I’m going to be honest: today is all about the season 5 premiere of The Walking Dead.
Tonight, 9pm EST on AMC. The Walking Dead.
Who’s with me?! Okay, okay, I’m going to share a nerdy factoid with y’all today.
Of course, if you’re drooling over this recipe (like I am as I write this!), then just scroll to the bottom and get cooking!
Lu affectionately calls me a nerd. It’s kind of a joke between the two of us. The main reason? I’m a huge Buffy the Vampire Slayer fan. While the series is over, I still revisit my DVDs (I’ve got all seasons, duh!) and whenever it comes on a syndicated channel, I geek out and have to watch at least 5 minutes. I know every lyric to their musical episode and admittedly, every single one of my Jansport backpacks in middle school were monogrammed with Buffy…. my name is Ali. Enough said, there.
So, you see, I’m really into The Walking Dead because, I love everything remotely haunted. Halloween is my absolute favorite holiday, although I always choke in the end and never have a great costume. Since college, I’ve only dressed up a couple of times and the first time was for work and I was Snow White and the second time, I was Mark Sanchez. Nothing exciting.
Actually, the last time I dressed up for Halloween was the weekend of Hurricane Sandy. The storm was coming, but since Lu’s birthday is on October 30th, I wanted to be festive and go out and keep the spirited celebration. I wore a black dress and stockings and on the way to some nightclub in New York City (I was living in Hoboken at the time), I stopped at a Halloween store and bought kitten ears and drew whiskers on my cheeks. How predictable.
I’m not kidding:
This year, I’m determined to dress up and really embrace the Halloween spirit. Two of my best friends (and bridesmaids!!) are in town, so what greater reason to celebrate than spending time with friends that aren’t always around?
Now, for the recipe. This is absolutely something you could make as a Thanksgiving side. Consider it like a pilaf – with lentils, rice and sweet veggies and fruits. The leeks do wonders in this pilaf and the lentils offer a thick texture and a healthy source of protein. My favorite? The cranberries!
It’s crucial when you’re buying dried fruits to read the ingredient list. You’ll find a whole slew of unhealthy add-ons if you’re not careful (ie sugar.) Try to find ones that are sweetened with apple juice, instead of sugar. If you can’t, they might be a little tart OR they’ll have refined sugar (if you can’t find one without sugar, try to find one that says “organic cane sugar” or “evaporated cane juice.”) You can’t always win ’em all!
This pilaf is also soft and fluffy, perfect for pairing with that Thanksgiving roast or even Thursday’s pork chops. Your friends and family will appreciate the healthy side dish (instead of an icky casserole.) Or, just save it for a fall get together- this pilaf has rich, savory flavors that will warm you up and make you feel great afterwards.
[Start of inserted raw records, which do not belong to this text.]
Lemma main_step_same input y :
  let y' := main_step input y in
  y_stored y' = y_stored y ∧ y_handlers y' = y_handlers y ∧ g_last (y_globals y') = g_last (y_globals y) ∧
  ∃ o, y_out y' = y_out y ++ o.
Proof.
  unfold main_step, guarded.
  destruct (y_main y); cbn zeta;
    try (match goal with |- context [printAll_step ?i ?p ?a ?n ?y] => destruct (printAll_step_same i p a n y) as (-> & -> & -> & _ & Ho) end;
         by split_and!);
    try case_throws; cbn; split_and!; try done; try (exists []; by rewrite app_nil_r); try by eexists.
Qed.

Lemma handler_step_out i y : y_out (handler_step i y) = y_out y ∧ y_main (handler_step i y) = y_main y.
Proof. unfold handler_step. destruct (y_handlers y !! i) as [[ev []]|]; done. Qed.

Lemma handler_step_stored i y : ∃ m, y_stored (handler_step i y) = y_stored y ++ m.
Proof.
  unfold handler_step. destruct (y_handlers y !! i) as [[ev []]|]; cbn; try (exists []; by rewrite app_nil_r). by eexists.
Qed.

Lemma handler_step_seen i y k :
  seen_of k (g_seen (y_globals y)) = true → seen_of k (g_seen (y_globals (handler_step i y))) = true.
Proof.
  unfold handler_step. destruct (y_handlers y !! i) as [[ev []]|]; cbn; try done. rewrite seen_put. by destruct (decide _).
Qed.

Lemma taken_mono n k y y' : taken n k y → y_main y' = y_main y → (∃ m, y_stored y' = y_stored y ++ m) → taken n k y'.
Proof.
  unfold taken. intros Ht -> [m Hm]. destruct (y_main y); try done. destruct Ht as (Hs & x & Hx & Hc).
  split; [done|]. exists x. split; [done|]. rewrite Hm. by apply covers_app.
Qed.

(** What is owed stays owed, over every step. *)
Lemma owed_main input n x y : watch_ok y → y_stored y !! n = Some x → owed n (kind_of x) y → owed n (kind_of x) (main_step input y).
Proof.
  intros Hok Hx Ho. destruct (main_step_same input y) as (Hst & _ & _ & Hout).
  assert (Hsh : shown n (kind_of x) y → owed n (kind_of x) (main_step input y)).
  { intros Hs. left. apply (shown_mono n (kind_of x) y); [done| |done]. exists []. by rewrite app_nil_r. }
  destruct (wo_last y Hok n x Hx) as (z & Hz & Hc).
  destruct Ho as [Hs|[Hs|Ht]]; [by apply Hsh| |]; clear Hsh Hst Hout Hx; set (k := kind_of x) in *; clearbody k;
    unfold owed, taken, main_step, guarded in *.
  - destruct (y_main y) as [| | |p|kk| | | |kk saw|saw|saw last| |p| | | |]; cbn zeta;
      try (match goal with |- context [printAll_step ?i ?p ?a ?n ?y] => destruct (printAll_step_same i p a n y) as (-> & _) end; by right; left);
      try case_throws; cbn; try (by right; left).
    destruct (decide (k = kk)) as [->|Hk].
    + right. right. rewrite Hs. destruct kk, saw; cbn; try done; (split; [lia|done]).
    + right. left. rewrite seen_put. by rewrite decide_False.
  - destruct (y_main y) as [| | |p|kk| | | |kk saw|saw|saw last| |p| | | |] eqn:Hm; try done; cbn.
    + destruct Ht as [Hk Hs]. right. right. destruct k, kk, saw; cbn in *; try lia; try done; split; try lia; done.
    + right. right. split; [done|]. by exists z.
    + destruct Ht as (Hs & w & Hw & Hcw). left. exists w. split; [done|]. apply elem_of_app. right.
      exact (elem_of_turn_events _ _ _ _ Hs Hw).
Qed.

Lemma handler_keeps i y : (∀ n k, taken n k y → taken n k (handler_step i y)) ∧ (∀ n k, shown n k y → shown n k (handler_step i y)).
Proof.
  destruct (handler_step_out i y) as [Ho Hm]. pose proof (handler_step_stored i y) as Hs. split; intros n k Ht.
  - by apply (taken_mono n k y).
  - apply (shown_mono n k y); [done|done|]. exists []. by rewrite Ho, app_nil_r.
Qed.

Lemma owed_handler i n k y : owed n k y → owed n k (handler_step i y).
Proof.
  destruct (handler_keeps i y) as [Ht Hs]. intros [H|[H|H]]; [left; by apply Hs|right; left; by apply handler_step_seen|right; right; by apply Ht].
Qed.

(** A step of a callback keeps the stored values and what they are owed. *)
Lemma covers_self stored n x : stored !! n = Some x → covers stored n (kind_of x) x.
Proof. intros Hx. exists n. by split_and!. Qed.

Lemma last_handler i y : watch_ok y → ∀ n x, y_stored (handler_step i y) !! n = Some x →
  ∃ z, last_of (kind_of x) (g_last (y_globals (handler_step i y))) = Some z ∧ covers (y_stored (handler_step i y)) n (kind_of x) z.
Proof.
  intros Hok n x. unfold handler_step. destruct (y_handlers y !! i) as [[ev pc]|]; [|apply (wo_last y Hok)].
  destruct pc as [| |p|p|]; cbn; try apply (wo_last y Hok). intros Hx. rewrite last_store.
  destruct (decide (kind_of x = kind_of ev)) as [He|He].
  - exists ev. split; [done|]. exists (length (y_stored y)). apply lookup_lt_Some in Hx. rewrite length_app in Hx. cbn in Hx.
    split_and!; [lia| |done]. rewrite lookup_app_r, Nat.sub_diag by lia. done.
  - apply lookup_app_Some in Hx as [Hx|[_ Hx]].
    + destruct (wo_last y Hok n x Hx) as (z & Hz & Hc). exists z. split; [done|by apply covers_app].
    + apply list_lookup_singleton_Some in Hx as [_ <-]. done.
Qed.

Lemma watch_ok_handler i y : watch_ok y → watch_ok (handler_step i y).
Proof.
  intros Hok. split; [by apply last_handler| |].
  - intros j ev pc n. destruct (handler_step_stored i y) as [more Hmore]. rewrite Hmore.
    unfold handler_step in *. destruct (y_handlers y !! i) as [[ev' pc']|] eqn:Hi.
    2: { intros Hj Hp. apply lookup_app_l_Some. by apply (wo_position y Hok j ev pc). }
    destruct (callback_step ev' pc' y) as [pc2 y2] eqn:Hc. cbn in *.
    assert (y_handlers y2 = y_handlers y) as -> by (destruct pc'; injection Hc as <- <-; done).
    intros Hj Hp. destruct (decide (i = j)) as [->|Hij].
    + rewrite list_lookup_insert_eq in Hj by (by eapply lookup_lt_Some). injection Hj as -> ->.
      destruct pc'; injection Hc as <- <-; cbn in Hp, Hmore; simplify_eq.
      * by destruct (g_shuttingDown (y_globals y)).
      * by rewrite lookup_app_r, Nat.sub_diag by lia.
      * apply lookup_app_l_Some. by apply (wo_position y Hok j ev (HSeen n)).
    + rewrite list_lookup_insert_ne in Hj by done. apply lookup_app_l_Some. by apply (wo_position y Hok j ev pc).
  - intros j ev n Hj. destruct (y_handlers y !! i) as [[ev' pc']|] eqn:Hi.
    2: { unfold handler_step in *. rewrite Hi in *. by apply (wo_owed y Hok j). }
    destruct (decide (i = j)) as [->|Hij].
    + unfold handler_step in *. rewrite Hi in *. destruct pc'; cbn in Hj; rewrite list_lookup_insert_eq in Hj by (by eapply lookup_lt_Some);
        try destruct (g_shuttingDown _); injection Hj as -> ?; simplify_eq.
      right. left. cbn. rewrite seen_put. by rewrite decide_True.
    + apply owed_handler, (wo_owed y Hok j). unfold handler_step in Hj. rewrite Hi in Hj.
      destruct pc'; cbn in Hj; by rewrite list_lookup_insert_ne in Hj.
Qed.

Lemma watch_ok_step a y : watch_ok y → watch_ok (watch_step a y).
Proof.
  intros Hok. destruct a as [ev|i|input|]; cbn.
  - destruct (bool_decide _); [|done]. split; [exact (wo_last y Hok)| |].
    + intros i ev' pc n [Hi|[_ Hi]]%lookup_app_Some Hp; [by apply (wo_position y Hok i ev' pc)|].
      apply list_lookup_singleton_Some in Hi as [_ [= <- <-]]. done.
    + intros i ev' n [Hi|[_ Hi]]%lookup_app_Some; [by apply (wo_owed y Hok i)|].
      by apply list_lookup_singleton_Some in Hi as [_ [=]].
  - by apply watch_ok_handler.
  - destruct (main_step_same input y) as (Hst & Hh & Hl & _). split; rewrite ?Hst, ?Hh, ?Hl.
    + exact (wo_last y Hok).
    + exact (wo_position y Hok).
    + intros i ev n Hi. apply owed_main; [done| |by apply (wo_owed y Hok i)]. by apply (wo_position y Hok i ev (HRequest n)).
  - unfold signal_step. assert (∀ g', g_last g' = g_last (y_globals y) → g_seen g' = g_seen (y_globals y) → watch_ok (globals (λ _, g') y)) as Hg.
    { intros g' H1 H2. destruct Hok as [H3 H4 H5]. split; [cbn; by rewrite H1|done|]. intros i ev n Hi. destruct (H5 i ev n Hi) as [H|[H|H]];
        [by left|right; left; cbn; by rewrite H2|by right; right]. }
    destruct (g_shuttingDown (y_globals y)) eqn:Hd; [specialize (Hg ((y_globals y) <| g_running := false |>))|specialize (Hg ((y_globals y) <| g_shuttingDown := true |>))];
      unfold globals in *; rewrite ?Hd; by apply Hg.
Qed.

Lemma watch_ok_run acts y : watch_ok y → watch_ok (watch_run acts y).
Proof. revert y. induction acts as [|a acts IH]; intros y Hok; [done|]. apply IH. by apply watch_ok_step. Qed.

Lemma watch_ok_init : watch_ok watch_init.
Proof. split; intros; discriminate. Qed.

(** * Progress *)

(** The output of [printAll] for an answer. *)
Definition answer_out (r : result string InventoryView) : WatchOut :=
  match r with Ok v => OView v | Err what => OError ("printAll failed: " +:+ what) end.

Definition answers (acts : list WatchAct) : list (result string InventoryView) :=
  omap (λ a, match a with AMain input => Some (wi_answer input) | _ => None end) acts.

(** Steps of the loop until it exchanges [g_refreshRequested]. *)
Definition to_exchange (pc : MainPc) : option nat :=
  match pc with
  | LExchange => Some 0 | LTest => Some 1 | LSleep | MAnnounce => Some 2
  | MSubscribe KReadiness => Some 3 | MSubscribe KSource => Some 4 | MSubscribe KInventory => Some 5
  | LPrintAll (POutput _) => Some 3 | LPrintAll (PTest _) => Some 4 | LPrintAll PQuery => Some 5 | LPrintAll PEnter => Some 6
  | LTestAll => Some 7 | LPrint _ _ => Some 8 | LRead _ => Some 9
  | LSeen KReadiness _ => Some 10 | LSeen KSource _ => Some 11 | LSeen KInventory _ => Some 12
  | _ => None
  end.

(** Steps of the loop from there until the view is out. *)
Definition to_view (pc : MainPc) : option nat :=
  match pc with
  | LSeen KInventory _ => Some 10 | LSeen KSource _ => Some 9 | LSeen KReadiness _ => Some 8
  | LRead _ => Some 7 | LPrint _ _ => Some 6 | LTestAll => Some 5
  | LPrintAll PEnter => Some 4 | LPrintAll PQuery => Some 3 | LPrintAll (PTest _) => Some 2 | LPrintAll (POutput _) => Some 1
  | _ => None
  end.

(** In the turn that serves the request: the flag of the kind is not yet
    exchanged, or taken; after the print the line is out. *)
Definition served (n : nat) (k : WatchKind) (y : WatchSystem) : Prop :=
  shown n k y ∨ taken n k y ∨
  match y_main y with LSeen next _ => kind_index next ≤ kind_index k ∧ seen_of k (g_seen (y_globals y)) = true | _ => False end.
If you haven’t forgotten about my Buffy the Vampire Slayer days and still love me, then, well, I love you too. A la Taylor Swift, we just need to embrace ourselves and shake it off!
What are you being for Halloween? Inspire me!
Nutritional Information & Recipe
Fall Harvest Butternut Squash Rice and Lentil Pilaf
- For the pilaf:
- ½ cup dry lentils any type works, rinsed
- 1 cup water
- 1 medium butternut squash peeled, Blade C
- 1 tablespoon extra virgin olive oil
- 2 garlic cloves
- 1 teaspoon fresh chopped rosemary
- ½ sweet Vidalia onion
- 1 celery stalk
- 1 cup sliced leeks
- salt and pepper to taste
- ½ cup chopped walnuts
- ½ cup dried cranberries unsweetened – no sugar added
- Place lentils and water in a medium saucepan and bring to a boil. Once boiling, lower to a simmer and cook uncovered for 30-35 minutes or until cooked through. Add more water to always slightly cover the lentils, as needed.
- After lentils are cooked, place the butternut squash noodles in a food processor and pulse until rice-like. Set aside. Dice the Vidalia onion, celery and mince the garlic cloves. Set aside.
- Place a large skillet over medium heat and add in the olive oil. Once heated, add in the garlic and rosemary and cook for 30 seconds or until fragrant. Add in the celery, onion and leeks, cook for 2-3 minutes or until onions are translucent and then add the butternut squash rice and season with salt and pepper.
- Stir the butternut squash rice to combine and cover and cook for 5-8 minutes, shaking the pan occasionally, or until cooked through (taste.) If the squash is still crunchy, cover the skillet and cook for 2-3 more minutes.
- When done, add in the lentils, walnuts, cranberries and stir to combine for 1-2 minutes to warm up the cranberries. Serve immediately.